No breakthrough expected
Just recently, both parties scheduled talks for Friday, August 23, on Seoul's proposal to arrange reunions of families who have been separated since the end of the Korean War in 1953; a development that could be a major breakthrough in bilateral ties as the last reunions took place in 2010. Progress has also been made on discussions to reopen the Kaesong industrial park, and Pyongyang has been pushing for tours of the Mount Kumgang tourist area to restart.
However, Pinkston doesn't rule out that the upcoming talks may be followed by yet another confrontation. "North Korea could very easily decide to pull out of these negotiations by putting forward some unreasonable demand that would make it impossible for the South to agree to," he told DW.
The view is underscored by statements made by South Korea's Unification Minister Ryoo Kihl-Jae. The minister recently played down expectations of any imminent breakthrough in bilateral ties, saying: "There is no quick solution to a lot of pending issues.
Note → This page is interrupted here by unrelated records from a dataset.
(* ===== verification/MemHeapOps.v ===== *)
(** Memory heaps: the invariant of a heap, and the steps of its operations that
    change its blocks: taking, giving back, growing and shrinking a block. *)

From S2P Require Export SemThm MemHeapInv.
Local Open Scope Z_scope.

(** ** The invariant *)
Definition sizes_ok (bs : hblocks) : Prop := Forall (fun b => RT_MEMHEAP_MINIALLOC <= fst b /\ fst b mod 4 = 0) bs.

(** No two free blocks next to each other. *)
Fixpoint coalesced (bs : hblocks) : Prop :=
  match bs with [] => True | b :: bs => snd b || next_used bs = true /\ coalesced bs end.

Lemma sizes_ok_app b1 b2 : sizes_ok (b1 ++ b2) <-> sizes_ok b1 /\ sizes_ok b2.
Proof. unfold sizes_ok. by rewrite Forall_app. Qed.
Lemma sizes_ok_cons n u bs : sizes_ok ((n, u) :: bs) <-> (12 <= n /\ n mod 4 = 0) /\ sizes_ok bs.
Proof. unfold sizes_ok. by rewrite Forall_cons. Qed.

Lemma prev_used_cons b bs : prev_used (b :: bs) = match bs with [] => snd b | _ => prev_used bs end.
Proof. by destruct bs. Qed.
Lemma coalesced_app b1 b2 :
  coalesced (b1 ++ b2) <-> coalesced b1 /\ coalesced b2 /\ prev_used b1 || next_used b2 = true.
Proof.
  induction b1 as [|b b1 IH]; cbn [app coalesced]; [cbn; tauto|]. rewrite IH, prev_used_cons.
  destruct b1 as [|c b1]; cbn [app next_used]; [|tauto]. cbn. rewrite orb_true_r. tauto.
Qed.
Lemma coalesced_one b1 n u b2 :
  coalesced (b1 ++ (n, u) :: b2) <->
  coalesced b1 /\ coalesced b2 /\ prev_used b1 || u = true /\ u || next_used b2 = true.
Proof. rewrite coalesced_app. cbn. tauto. Qed.

Section Heap.
Context (h a0 P : Z).

(** The heap [h] over the pool of [P] bytes at [a0] has the blocks [bs], with the
    free ones in the list [fl]. *)
Record heap_ok (v : hstate) (bs : hblocks) (fl : list Z) : Prop := {
  ok_laid : laid h a0 P (hm v) bs fl;
  ok_free : fl ≡ₚ free_addrs a0 bs;
  ok_sizes : sizes_ok bs;
  ok_coal : coalesced bs;
  ok_align : a0 mod 4 = 0;
  ok_rec : exists mx, hp v = RtMemheap a0 P (free_total bs) mx a0 (free_header h) /\
                      P - free_total bs <= mx <= P }.

Lemma free_total_bounds bs : nonneg bs -> 0 <= free_total bs <= total bs.
Proof.
  induction bs as [|[n u] bs IH]; cbn; [lia|]. intros [Hn Hb]%nonneg_cons. cbn in Hn.
  specialize (IH Hb). destruct u; lia.
Qed.

Lemma note_used_eq m sa ps av mx bl f :
  0 <= av <= ps -> ps < 2 ^ 32 -> mx <= ps ->
  note_used (HState m (RtMemheap sa ps av mx bl f)) =
  HState m (RtMemheap sa ps av (Z.max mx (ps - av)) bl f).
Proof.
  intros Ha Hp Hm. unfold note_used. cbn. unfold u32, wrap. rewrite Z.mod_small by lia.
  destruct (Z.ltb_spec mx (ps - av)).
  - cbn. by rewrite Z.max_r by lia.
  - by rewrite Z.max_l by lia.
Qed.

(** ** Allocation *)

(** What a free block of [n] bytes becomes when it is taken for [size] bytes. *)
Definition take_block (size n : Z) : hblocks :=
  if size + RT_MEMHEAP_SIZE + RT_MEMHEAP_MINIALLOC <=? n
  then [(size, true); (n - size - RT_MEMHEAP_SIZE, false)] else [(n, true)].
Definition take_free (size n x : Z) (fl : list Z) : list Z :=
  if size + RT_MEMHEAP_SIZE + RT_MEMHEAP_MINIALLOC <=? n then (x + size + RT_MEMHEAP_SIZE) :: fl else fl.

Lemma hdrs_tag b1 n u v b2 : hdrs h a0 P (b1 ++ (n, u) :: b2) = hdrs h a0 P (b1 ++ (n, v) :: b2).
Proof. unfold hdrs. by rewrite !addrs_one. Qed.

(** The bounds that the arithmetic of the operations needs. *)
Lemma placed_bounds bs : placed h a0 P bs -> 0 < a0 /\ a0 + P <= 2 ^ 32 /\ total bs + 24 = P /\ 0 <= total bs.
Proof. intros HP. pose proof (total_nonneg _ (pl_nonneg _ _ _ _ HP)). destruct HP as [_ Hp _ _ Ht]. lia. Qed.

Lemma fl_nodup m bs fl : laid h a0 P m bs fl -> NoDup fl.
Proof. intros HL. destruct (la_free _ _ _ _ _ _ HL) as [Hd _]. by apply NoDup_cons in Hd as [_ Hd]. Qed.

Lemma upd_hm g m r : HState m r <| hm ::= g |> = HState (g m) r.
Proof. done. Qed.
Lemma available_add_eq n m sa ps av mx bl f :
  0 <= av + n < 2 ^ 32 ->
  available_add n (HState m (RtMemheap sa ps av mx bl f)) = HState m (RtMemheap sa ps (av + n) mx bl f).
Proof.
  intros Hn. rewrite <- (u32_small _ Hn). done.
Qed.
(* ===== verification/Timeouts.v ===== *)
(** Timed waiting: sleeping, the timeout of a thread, and the expiry of the
    timers of threads by [rt_timer_check]. *)
From S2P Require Export IpcWait.
Local Open Scope Z_scope.

(** [rt_schedule] in an interrupt: the switch is left pending. *)
Definition sched_only (s s' : kstate) : Prop :=
  s' = s <| threads := threads s' |> <| queues := queues s' |>
         <| ready_priority_group := ready_priority_group s' |>
         <| current_thread := current_thread s' |>
         <| rt_current_priority := rt_current_priority s' |>.

#[export] Instance sched_only_preorder : PreOrder sched_only.
Proof.
  split; [by intros []|]. unfold sched_only. intros s1 s2 s3 E1 E2. rewrite E2, E1. by destruct s1.
Qed.

Section Timeout.
Context `{!SignalOps}.

Lemma rt_schedule_isr s me :
  kok s -> current_thread s = Some me -> interrupt_nest s <> 0 ->
  exists s', rt_schedule s = Done tt s' /\ kok s' /\ sched_frame s s' /\ keeps_runnable s s' /\
    is_Some (current_thread s') /\ (dispatched s -> dispatched s') /\
    forall h, is_wait h = true -> queues s' !!! h = queues s !!! h.
Proof.
  intros HK Hc Hn. pose proof (ko_kinv _ HK) as HI.
  destruct (ci_cur _ _ _ _ _ HI me Hc) as [c Hme].
  destruct (may_schedule s c) eqn:E.
  - destruct (rt_schedule_yes s me c HI Hc Hme E)
      as (first & p & s' & (_ & Hh & _) & HI' & HF & Hc' & HQ & HS & Er).
    exists s'. split; [|split; [by apply (kok_sched s)|split; [done|split; [done|split; [by eexists|]]]]].
    + rewrite Er, (proj2 (Z.eqb_neq _ _) Hn). by rewrite andb_false_r.
    + assert (Hin : first ∈ queues s !!! QReady p).
      { unfold queue in Hh. destruct (queues s !!! QReady p); [done|]. injection Hh as ->. set_solver. }
      destruct (sched_next_runnable s me c first p HI Hme Hin) as (th & Hth & Hr). split.
      * intros _. by eapply (dispatched_sched s).
      * intros h Hw. by eapply (lists_from_wait s me).
  - exists s. rewrite (rt_schedule_no s) by (right; eauto).
    by split_and!.
Qed.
We will have to solve them gradually, step by step.
Pinkston argues that tactically, the North Koreans implement different measures to reach their aims, "Sometimes they resort to a demonstration of strength and at other times they offer dialogue and a conciliatory approach." This is why the analyst warns that Pyongyang could return to a more aggressive approach if it feels it's not reaching its goals.
There are plenty of reasons not to be overly optimistic about an imminent turnaround in inter-Korean relations. South Korea has hosted two days of hearings this week with defectors and escapees from the North's notorious gulag system as part of a United Nations' investigation into human rights abuses.
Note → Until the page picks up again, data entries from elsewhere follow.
(* ===== verification/MailboxThm.v ===== *)
(** Mailboxes refine bounded queues of words. *)
From S2P Require Export Mailbox IpcWait.
Local Open Scope Z_scope.

(** ** The ring *)

(** The position [i] steps after [o] in a ring of [n]. *)
Definition ring_pos (n o i : Z) : Z := (o + i) mod n.

(** The mailbox [m] of [cap] words holds [q], the oldest first. *)
Record mb_holds (m : rt_mailbox) (cap : Z) (q : list Z) : Prop := {
  mh_cap : 0 < cap < 65536;
  mh_size : mb_size m = cap;
  mh_pool : Z.of_nat (length (msg_pool m)) = cap;
  mh_out : 0 <= out_offset m < cap;
  mh_entry : mb_entry m = Z.of_nat (length q);
  mh_room : Z.of_nat (length q) <= cap;
  mh_in : in_offset m = ring_pos cap (out_offset m) (mb_entry m);
  mh_words (i : nat) : (i < length q)%nat ->
    msg_pool m !! Z.to_nat (ring_pos cap (out_offset m) (Z.of_nat i)) = q !! i }.

Lemma ring_pos_range n o i : 0 < n -> 0 <= ring_pos n o i < n.
Proof. intros. apply Z.mod_pos_bound. lia. Qed.

Lemma ring_pos_eq n o i : 0 < n -> 0 <= o < n -> 0 <= i <= n ->
  ring_pos n o i = if o + i <? n then o + i else o + i - n.
Proof.
  intros Hn Ho Hi. unfold ring_pos. destruct (Z.ltb_spec (o + i) n).
  - apply Z.mod_small. lia.
  - rewrite <- (Z.mod_add (o + i) (-1)) by lia. rewrite Z.mod_small; lia.
Qed.

Lemma ring_pos_inj n o i j : 0 < n -> 0 <= o < n -> 0 <= i < n -> 0 <= j < n ->
  ring_pos n o i = ring_pos n o j -> i = j.
Proof.
  intros Hn Ho Hi Hj. rewrite !ring_pos_eq by lia.
  destruct (Z.ltb_spec (o + i) n), (Z.ltb_spec (o + j) n); lia.
Qed.

Lemma mb_holds_slot m cap q i : mb_holds m cap q ->
  is_Some (msg_pool m !! Z.to_nat (ring_pos cap (out_offset m) i)).
Proof.
  intros []. apply lookup_lt_is_Some. pose proof (ring_pos_range cap (out_offset m) i). lia.
Qed.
Similarly, the United States and South Korea are conducting joint military drills involving 80,000 troops, designed to defend the South against an attack from the North. Pyongyang traditionally feels provoked by the drills which it describes as an "extreme threat."
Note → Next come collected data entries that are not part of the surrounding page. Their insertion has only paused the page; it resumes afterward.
(* ===== verification/ThreadLife.v ===== *)
(** The life of a thread on the heap: [rt_thread_create] and [rt_thread_delete]
    of thread.c, and what the idle thread does with it in the end. *)
From S2P Require Export DynIpc Timeouts.
Local Open Scope Z_scope.

(** ** A new thread *)
Definition new_thread (stack_start size prio tick : Z) : rt_thread :=
  RtThread (rt_hw_stack_init (stack_start + size - 4)) stack_start size 35
    RT_EOK RT_THREAD_INIT prio prio 0 0 0 0 0 None None [] tick tick None 0 0 0.

Lemma align_down_8 x : x - 7 <= RT_ALIGN_DOWN x 8 <= x.
Proof. change 8 with (2 ^ 3). rewrite align_down_eq by done. pose proof (Z.mod_pos_bound x (2 ^ 3)). lia. Qed.

(** Its first frame is inside of its stack. *)
Lemma new_thread_ok st size prio tick : 76 <= size -> thread_ok (new_thread st size prio tick).
Proof.
  intros Hs. split; [by intros []|]. unfold stack_overflow, new_thread, rt_hw_stack_init, SIZEOF_STACK_FRAME. cbn [stack_guard sp stack_addr stack_size].
  pose proof (align_down_8 (st + size - 4 + 4)) as Ha. clear -Ha Hs. lia.
Qed.

(** A thread in the state INIT is in no list, and the scheduler does not see it. *)
Lemma core_inv_new T Q g c t th :
  core_inv ∅ T Q g c -> unlinked t Q -> thread_ok th -> stat_of th = RT_THREAD_INIT -> core_inv ∅ (<[t := th]> T) Q g c.
Proof.
  intros HI Hun Hok Hs. assert (Hne : forall h u, u ∈ Q !!! h -> t <> u) by (intros h u Hu ->; by apply (Hun h)).
  pose proof HI as []. split; try done.
  - intros u uh. rewrite lookup_insert. case_decide; [intros [=]; by subst|eauto].
  - intros p u Hu. rewrite lookup_insert_ne; eauto.
  - intros h u Hh Hu. rewrite lookup_insert_ne; eauto.
  - intros u Hu. rewrite lookup_insert_ne; eauto.
  - intros u Hu. rewrite lookup_insert. case_decide; eauto.
  - intros u uh Hu. rewrite lookup_insert. case_decide; [intros [= <-]; by rewrite Hs|by eauto].
  - intros u uh Hu. rewrite lookup_insert. case_decide; [intros [= <-]; by rewrite Hs|by eauto].
  - intros u uh Hu Hc. rewrite lookup_insert. case_decide; [intros [= <-]; by rewrite Hs|by eauto].
Qed.

(** Nothing is left of a thread that was at [t] before. *)
Record fresh_thread (t : tid) (s : kstate) : Prop := {
  ft_stat th : threads s !! t = Some th -> stat_of th = RT_THREAD_CLOSE;
  ft_unlinked : unlinked t (queues s);
  ft_timer : thread_timer t ∉ timer_list s;
  ft_unlisted : timer_ref (thread_timer t) ∉ object_list s RT_Object_Class_Timer }.

Lemma fresh_object_thread t s : kok s -> fresh_object (thread_ref t) s -> fresh_thread t s.
Proof.
  intros HK Hf. destruct (Hf (thread_ref t) eq_refl) as [_ (_ & _ & Hu)].
  destruct (Hf (timer_ref (thread_timer t)) eq_refl) as [Hl (_ & _ & Ht)]. split.
  - intros th Hth. by apply Hu.
  - intros h Hin.
    destruct (decide (h = QDefunct)) as [->|Hne].
    + destruct (ci_defunct _ _ _ _ _ (ko_kinv _ HK) t Hin) as (th & Hth & _). by apply (Hu th Hth).
    + assert (is_Some (threads s !! t)) as [th Hth].
      { destruct h as [p|r|r|]; [|..|done].
        - destruct (ci_ready _ _ _ _ _ (ko_kinv _ HK) p t Hin) as (th & ? & _). by eexists.
        - destruct (ci_wait _ _ _ _ _ (ko_kinv _ HK) (QSuspend r) t eq_refl Hin) as (th & ? & _). by eexists.
        - destruct (ci_wait _ _ _ _ _ (ko_kinv _ HK) (QSender r) t eq_refl Hin) as (th & ? & _). by eexists. }
      pose proof (linked_stat _ _ _ _ _ _ _ _ (ko_kinv _ HK) Hin Hth) as E. destruct (Hu th Hth) as [Hc _].
      rewrite Hc in E. by destruct h.
  - done.
  - apply Hl.
Qed.

Section ThreadLife.
Context `{!SignalOps, !HeapOps, !HeapSpec}.

(** What [_thread_init] changes. *)
Record inited (t : tid) (th : rt_thread) (s s' : kstate) : Prop := {
  in_eq : s' = s <| threads := <[t := th]> (threads s) |> <| objs := objs s' |>
                 <| containers := containers s' |> <| timers := timers s' |>;
  in_objs r : r <> timer_ref (thread_timer t) -> objs s' !! r = objs s !! r;
  in_timer : exists o, objs s' !! timer_ref (thread_timer t) = Some o /\
    o_type o = Z.lor RT_Object_Class_Timer RT_Object_Class_Static;
  in_timers tm : tm <> thread_timer t -> timers s' !! tm = timers s !! tm;
  in_timeout : thread_timer_ok s' t;
  in_list c : object_list s' c =
    if decide (c = RT_Object_Class_Timer) then timer_ref (thread_timer t) :: object_list s c else object_list s c }.

Lemma kok_inited s s' t th :
  kok s -> fresh_thread t s -> typed s (thread_ref t) RT_Object_Class_Thread -> thread_ok th ->
  stat_of th = RT_THREAD_INIT -> inited t th s s' -> kok s'.
Proof.
  intros [HI HL HT] [F1 F2 F3 F4] Hty Hok Hst [E O1 O2 T1 T2 _].
  assert (Eth : threads s' = <[t := th]> (threads s)) by (by rewrite E).
  assert (Etl : timer_list s' = timer_list s) by (by rewrite E).
  assert (Hty' : forall r c, r <> timer_ref (thread_timer t) -> typed s r c -> typed s' r c).
  { intros r c Hr. unfold typed. by rewrite O1. }
  split.
  - unfold kinv, kinv_ex. rewrite Eth. rewrite E. by apply core_inv_new.
  - intros u uh. rewrite Eth. destruct (decide (u = t)) as [->|Hne].
    + intros _ _. split; [by apply Hty'|]. split; [|done]. destruct O2 as (o & Ho & Et). exists o. by rewrite Et.
    + rewrite lookup_insert_ne by done. intros Hu Hs. destruct (HL u uh Hu Hs) as (A1 & A2 & A3).
      assert (Hne' : thread_timer u <> thread_timer t) by (by intros [= ->]).
      split; [by apply Hty'|]. split; [apply Hty'; [by intros [= ->]|done]|].
      unfold thread_timer_ok. by rewrite T1.
  - intros tm. rewrite Etl. intros Hin. assert (Hne : tm <> thread_timer t) by (by intros ->).
    apply (timer_active_frame s); [by apply HT|by apply T1|apply O1; by intros [= ->]|].
    intros u uh -> Hu Hs. exists uh. split; [|done]. rewrite Eth, lookup_insert_ne; [done|by intros ->].
Qed.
During a recent National Security Council meeting to start the exercise, South Korean President Park Geun-hye said: "Preparing for national contingencies is the most essential part for national security and the safety of the people. We cannot be negligent on that even for a moment."
Warnings from the North
North Korea's Committee for the Peaceful Reunification of Korea reacted to Park's comments, saying that if Seoul continues to seek confrontation, then relations between the two nations will inevitably suffer and could reach "the point of no return."
North Korea is similarly insistent that Seoul only returned to the negotiating table on the issues of family reunions, Kaesong and Mount Kumgang "to deflect public opinion from political scandals in the South."
Kim Myong-chol, director of the Center for Korean-American Peace, told DW that the government in Seoul is only "enthusiastic" about the talks because it is "facing a crisis over the CIA's involvement in South Korean domestic politics and every day tens of thousands of people are protesting in Seoul, although the media do not report it," he stated.
However, the analyst remains optimistic."Pyongyang is ready to talk and within the next two years I expect to see progress in our relations," he said. "The first aim is for a new North-South summit. After that the signing of a peace treaty could follow."